Back at the restaurant, ingredients had been lovingly prepared and we were joined by a second chef. First we made the Balinese spice paste, or bumbu, used in a number of dishes. These included a wonderful spicy vegetable dip, grilled tuna with a fresh sambal, crispy fried sweet tempe, chicken curry, Balinese sate lilit, and prawn in a creamy curry sauce.

Bali 2004 08Bali 2004 09

Bumbu Bali cooking class
Bumbu Bali cooking class

Bali 2004 11

The staff were gracious and unhurried and I had plenty of hands-on practice and by the end of the session I sat down to a banquet. For dessert I was given black rice pudding and a drink of local rice wine (arak), with grenadine and lemonade. It’s a pity more people don’t do this course, but the Casa Luna course is in the guide book, so everyone flocks to it. I was even allowed to keep the apron and there was an extensive recipe book provided.

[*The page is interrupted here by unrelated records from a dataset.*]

(** [mux.Handle(pattern, handler)]: [http.ServeMux] panics when the pattern
    is registered already.  (The patterns of [main] are [/triggers/] followed
    by a name, none is empty.  From Go 1.22 on, [ServeMux] reads a pattern as
    a method, a host and a path with wildcards, and panics on one it cannot
    parse as well, such as a name with a space or a brace: that is not
    modelled.) *)
Definition mux_Handle (mux : gset string) (pattern : string) : go.M W (gset string) :=
  if bool_decide (pattern ∈ mux)
  then go.panic (go.MultipleRegistrations pattern)
  else go.emit (Handle pattern) ;; go.ret ({[pattern]} ∪ mux).

(** Lines 144-166: the configuration file is opened and decoded over the
    default values. *)
Definition load_config (cli : Cli) : go.M W config :=
  file <- go.call (Call "os.Open") (os_Open (cli_Config cli)) ;;
  match file with
  | inr err => go.log_Fatal [zerolog.Err err] "Failed opening config"
  | inl text =>
      let c := default_config in
      let '(c, err) :=
        match yaml_parse text with
        | inr err => (c, Some err)
        | inl doc => Decode decoders doc c
        end in
      fatal_if err [] "Failed decoding config" ;;
      go.ret c
  end.

(** Lines 192-219: the daemon triggers. *)
Definition start_daemon_triggers (cli : Cli) (c : config) : go.M W unit :=
  go.for_each (Bernard (Triggers c)) (fun t =>
    let t := if String.eqb (bernard.DatastorePath t) ""
             then bernard.mkConfig (cli_Database cli) else t in
    err <- go.call (Call "bernard.New") (bernard_New t) ;;
    fatal_if err [zerolog.Str "trigger" "bernard"] "Failed initialising trigger" ;;
    go.emit (Go "bernard")) ;;
  go.for_each (Inotify (Triggers c)) (fun t =>
    err <- go.call (Call "inotify.New") (inotify_New t) ;;
    fatal_if err [zerolog.Str "trigger" "inotify"] "Failed initialising trigger" ;;
    go.emit (Go "inotify")).

(** Lines 221-270: the HTTP triggers, each registered on the mux. *)
Definition register_http_triggers (c : config) (mux : gset string)
  : go.M W (gset string) :=
  err <- go.call (Call "manual.New") (manual_New (Manual (Triggers c))) ;;
  fatal_if err [zerolog.Str "trigger" "manual"] "Failed initialising trigger" ;;
  mux <- mux_Handle mux "/triggers/manual" ;;
  mux <- go.fold_each (Lidarr (Triggers c)) mux (fun mux t =>
    err <- go.call (Call "lidarr.New") (lidarr_New t) ;;
    fatal_if err [zerolog.Str "trigger" (lidarr.Name t)] "Failed initialising trigger" ;;
    mux_Handle mux ("/triggers/" +:+ lidarr.Name t)) ;;
  mux <- go.fold_each (Radarr (Triggers c)) mux (fun mux t =>
    err <- go.call (Call "radarr.New") (radarr_New t) ;;
    fatal_if err [zerolog.Str "trigger" (radarr.Name t)] "Failed initialising trigger" ;;
    mux_Handle mux ("/triggers/" +:+ radarr.Name t)) ;;
  go.fold_each (Sonarr (Triggers c)) mux (fun mux t =>
    err <- go.call (Call "sonarr.New") (sonarr_New t) ;;
    fatal_if err [zerolog.Str "trigger" (sonarr.Name t)] "Failed initialising trigger" ;;
    mux_Handle mux ("/triggers/" +:+ sonarr.Name t)).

The afternoon was devoted to more shopping – a wonderful ikat kimono, an ikat bedspread, and I had a load of laundry done. After such exertion, another quick swim and then a massage seemed the only option. I went for a full ‘Mandi lulor’ – a full body massage, then scrub with ‘secret’ herbs and spices (including fragrant yellow turmeric – I would have eaten me!), followed by a soak in a flower-filled bath. My masseur was a firm-fingered young chap who also scrubbed, rinsed and towelled me dry.

The place, called Bodyworks, was in a compound on Jalan Hanuman and as well as clients, it seemed to teem with family life – chickens wandered about, children played ping-pong and old men sat chatting. After my treatment I was given ginger tea and fresh fruit by a tranquil garden pond where I watched frogs cavorting (or frogging?).

Ubud has been wonderful. I feel very at home here and can understand why so many people come and stay – it’s very seductive.